Preferably, before the intelligent voice assistant performs the operation corresponding to the user's intention, a prompt message is sent out for the user to confirm. For example, the intelligent voice assistant plays the task voice to the user for confirmation before execution, and executes the operation corresponding to the user intention after receiving the confirmation information of the user. And the intelligent voice assistant feeds back the result to the user when the execution is successful or not.
Preferably, the intelligent voice assistant stores information authorized by the user and performs corresponding operations according to the authorized information and the identified user intention. Specifically, receiving user authorized information and storing the authorized information, wherein the authorized information includes account information (e.g., gas account); after determining the service level according to the user intention, carrying out closed domain conversation according to the service level, and identifying key information in the closed domain conversation; acquiring slot position values according to the authorized information and the key information and filling the slot positions; and when the filled slot position meets the threshold value, executing the operation corresponding to the user intention.
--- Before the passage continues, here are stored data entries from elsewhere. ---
Lemma holds_empty_entry self log folders current name kind meta self' :
  writer_holds self log folders current →
  ArchiveWriter_append_empty_entry self name kind meta = (Ok tt, self') →
  writer_holds self' (log ++ [{| lg_name := name; lg_kind := kind; lg_meta := meta; lg_data := None |}]) folders current.
Proof.
  intros Hh. unfold ArchiveWriter_append_empty_entry.
  destruct (ArchiveWriter_check self) as [[[]|] self1] eqn:Ec; [|done].
  destruct (holds_check _ _ _ _ _ _ Hh Ec) as [[? He Hi ? ?] _].
  destruct (ArchiveWriter_next_folder_id self1) as [id|]; [|done]. intros [= <-]. split; try done.
  - apply Forall2_app; [done|]. constructor; [|done]. by exists id.
  - by rewrite log_items_snoc, app_nil_r.
Qed.

Lemma holds_ensure self log folders current plan self' :
  writer_holds self log folders current → ArchiveWriter_ensure_streaming_folder io_fuel self plan = (Ok tt, self') →
  writer_holds self' log folders current ∧ ∃ f completed progress, aw_state self' = WriterActive f completed progress.
Proof.
  intros [Hp He Hi Hd Hs]. unfold ArchiveWriter_ensure_streaming_folder.
  destruct (aw_state self) as [output completed|f completed progress|] eqn:Est; [| |done].
  2:{ intros [= <-]. split; [by split; rewrite ?Est|]. rewrite Est. by do 3 eexists. }
  destruct Hs as (-> & -> & Hinv0 & Hf).
  destruct (if decide _ then _ else _) as [out|] eqn:Eo; [|done]. rewrite Hp.
  destruct (StreamingFolder_encoded io_fuel out _ prepared (aw_context self)) as [[f|] c] eqn:Ef; [|done].
  intros [= <-]. split; [|cbn; by do 3 eexists]. split; try done. cbn. split; [done|].
  assert (file_at folders out []) as Hg.
  { case_decide as Hnil.
    - apply map_eq_nil in Hnil as ->. by eapply write_start.
    - injection Eo as <-. apply Hf. by intros ->. }
  by eapply folder_encoded_holds; [exact Henc|apply file_at_tracked| |].
Qed.

(** The folders once the open one, if any, is completed. *)
Definition sealed (folders : list WrittenFolder) (current : list (Z * bytes)) (folders' : list WrittenFolder) : Prop :=
  folders' = folders ∧ current = [] ∨ ∃ f, folders' = folders ++ [f] ∧ wf_items f = current.

(** Completing the open folder. *)
Lemma holds_seal self log folders current self' :
  writer_holds self log folders current → ArchiveWriter_seal_streaming_folder io_fuel self = (Ok tt, self') →
  ∃ folders' out, writer_holds self' log folders' [] ∧ aw_state self' = WriterReady out (map wf_folder folders') ∧
    sealed folders current folders'.
Proof.
  intros Hh. unfold ArchiveWriter_seal_streaming_folder.
  assert (writer_holds (set_writer_state self WriterFailed) log folders current) as Hh0 by (by destruct Hh; split).
  destruct (ArchiveWriter_check (set_writer_state self WriterFailed)) as [[[]|] self1] eqn:E1; [|done].
  destruct (holds_check _ _ _ _ _ _ Hh0 E1) as [[Hp1 He1 Hi1 Hd1 _] _]. pose proof (wh_state _ _ _ _ Hh) as Hs.
  assert (∀ out folders', match ArchiveWriter_check self1 with
      | (Err e, self) => (Err e, self)
      | (Ok _, self) => (Ok tt, set_writer_state self (WriterReady out (map wf_folder folders')))
      end = (Ok tt, self') →
    log_items log = written_items folders' ++ [] →
    Forall (λ f, folder_done encodes prepared (wf_items f) (wf_packed f) (wf_folder f)) folders' →
    inv out → (folders' ≠ [] → file_at folders' out []) → sealed folders current folders' →
    ∃ folders' out, writer_holds self' log folders' [] ∧ aw_state self' = WriterReady out (map wf_folder folders') ∧
      sealed folders current folders') as Hend.
  { intros out folders'. destruct (ArchiveWriter_check self1) as [[[]|] self2] eqn:E2; [|done]. intros [= <-] Hi' Hd' Ho' Hf' Hsealed.
    unfold ArchiveWriter_check in E2. destruct (OperationMonitor_check _). injection E2 as _ <-.
    exists folders', out. split; [by split|done]. }
  destruct (aw_state self) as [out completed|f completed progress|] eqn:Est; [| |done].
  - destruct Hs as (-> & -> & Ho & Hf). intros Hr. by apply (Hend out folders); [..|left].
  - destruct Hs as (-> & Hf). rewrite Hp1.
    destruct (StreamingFolder_complete io_fuel f prepared) as [[cw cf]|] eqn:Ecf; [|done].
    destruct (complete_done io_fuel encodes prepared (file_at folders) (file_at_tracked _) _ _ _ _ Hf Ecf)
      as (packed & Hdone & Hg & _). intros Hr.
    apply (Hend (cw_inner cw) (folders ++ [{| wf_items := current; wf_packed := packed; wf_folder := cf |}])).
    + rewrite map_app. exact Hr.
    + rewrite Hi1. unfold written_items. rewrite map_app, concat_app. cbn. by rewrite !app_nil_r.
    + apply Forall_app. split; [done|]. by constructor.
    + by destruct Hg.
    + intros _. unfold file_at, file_got, written_base, packed_streams in Hg |- *.
      rewrite map_app, concat_app. cbn [map concat wf_packed]. by rewrite !app_nil_r, app_assoc.
    + right. by eexists.
Qed.

Section reading.
  Context {S : Type} `{Reader S}.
For example, when the intelligent voice assistant stores the information that the user authorizes the householder to pay the gas fee, the intelligent voice assistant has a memory function for the information authorized by the user, and can remember the defined authorization information of the user without multiple inquiries. When the user says "help me grandma to pay gas fee", the intelligent assistant recognizes the intention: and (6) paying. Determining the secondary service as follows according to the user intention: and (5) paying gas fee. The key information in the closed domain conversation is identified as ' I ' po (i.e. the user needing to pay) and pay the gas fee ', the gas account of the po can be searched according to the memory, and the gas fee can be paid by the po in the application program directly.
Preferably, when the voice instruction corresponding to the user intention contains a plurality of services of a plurality of levels, determining an execution sequence of the services of the plurality of levels according to the closed domain dialog, and executing corresponding operations according to the execution sequence.
When the voice command intended by the user contains two services of the same level, it is necessary to clarify which service interface the user wants to perform. For example, when the user says "help me inquire about the credit card service and the loan service", the intelligent voice assistant will prompt the user "you want to inquire about the credit card service or the loan service first"; after the intention of inquiring the credit card service and then inquiring the loan service in response to the user is obtained, the intelligent voice assistant executes the credit card service inquiry first and then executes the loan service inquiry.
Preferably, when the voice instruction corresponding to the user intention includes a plurality of services of different levels, the user is prompted to select an upper level service corresponding to a lowest level service of the services of different levels, and then all lower level services included in the upper level service are provided for the user to select. Specifically, when the voice instruction corresponding to the user intention contains a plurality of different levels of services, identifying the lowest level service in the plurality of different levels of services according to the intention and service level association table; inquiring the superior service corresponding to the lowest level service; and providing all lower-level services contained in the upper-level services for the user to select.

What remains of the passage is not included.